Jan. 10 (Bloomberg) -- Bonavista Energy Corp. rose after the Canadian oil and natural gas producer almost halved its dividend to cope with lower gas prices.
The shares rose 1.8 percent to C$14.33 at the close in Toronto. Earlier they fell to C$13.02, the lowest intraday since Mar. 11, 2009.
Bonavista will reduce the monthly dividend to 7 Canadian cents (7 cents) a share from 12 Canadian cents, beginning with the payment due February 15, the Calgary-based company said in a statement yesterday after the close of trading.

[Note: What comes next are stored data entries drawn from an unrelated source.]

(** ** The build driver *)

Section driver_facts.
Import Driver.
Context {W : Type} `{!Outside W}.
Context (dist_dir sources : string) (conf : python_conf) (environ : gmap string string).

Lemma and_then_ok {A B : Type} (m : M A) (k : A → M B)
    (st st' : W * list call) (a : A) :
  m st = (st', Ok a) → and_then m k st = k a st'.
Proof. intros Hm. unfold and_then. by rewrite Hm. Qed.

Lemma and_then_raise {A B : Type} (m : M A) (k : A → M B)
    (st st' : W * list call) (e : exn) :
  m st = (st', Raise e) → and_then m k st = (st', Raise e).
Proof. intros Hm. unfold and_then. by rewrite Hm. Qed.

Lemma run_cases (c : call) (w : W) (log : list call) :
  (∃ w', succeeds c w w'
     ∧ run (argv c) (env c) (w, log) = ((w', log ++ [c]), Ok tt))
  ∨ (∃ w' e, fails c w w' e
       ∧ run (argv c) (env c) (w, log) = ((w', log ++ [c]), Raise e)).
Proof.
  unfold run, succeeds, fails. destruct c as [cmd en]. simpl.
  destruct (exec {| argv := cmd; env := en |} w) as [w' [returncode|err]] eqn:Hexec;
    simpl.
  - destruct (Z.eqb_spec returncode 0) as [->|Hne].
    + left. by exists w'.
    + right. exists w', (CalledProcessError cmd). split; [left; by exists returncode | done].
  - right. exists w', err. split; [by right | done].
Qed.

Local Abbreviation body :=
  (build_host dist_dir sources conf environ (configure_env conf ∪ environ)).

Lemma build_host_eq (host : string) :
  body host
  = and_then (exists_ (host_build sources host)) (λ present,
      if present then ret tt
      else
        and_then (run (argv (configure_host_call sources conf environ host))
                    (env (configure_host_call sources conf environ host))) (λ _,
        and_then (run (argv (make_host_call sources environ host))
                    (env (make_host_call sources environ host))) (λ _,
          if package conf
          then and_then (run (argv (package_call sources environ host))
                           (env (package_call sources environ host))) (λ _,
                 collect_dist dist_dir (host_build sources host))
          else ret tt))).
Proof. reflexivity. Qed.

Bonavista, like other Canadian producers, has suffered from falling gas prices and discounted Canadian crude. The company will focus on investment to expand operations and plans to provide shareholders with a “sustainable balance” between growth and dividends, according to the statement.
“Despite encouraging signs of recovery in the fall of 2012, North American natural gas fundamentals have deteriorated significantly since that point,” the company said in the statement.
The dividend cut may offer only a “short-term reprieve,” Matt Donohue, a Calgary-based analyst at UBS said in a note to investors today.
“Payouts under our numbers remain higher then we would like through 2013,” said Donohue, who rates the shares a buy.
Bonavista operates in the western Canadian provinces of British Columbia, Alberta and Saskatchewan. Current production is about 61 percent natural gas, according to the company’s website.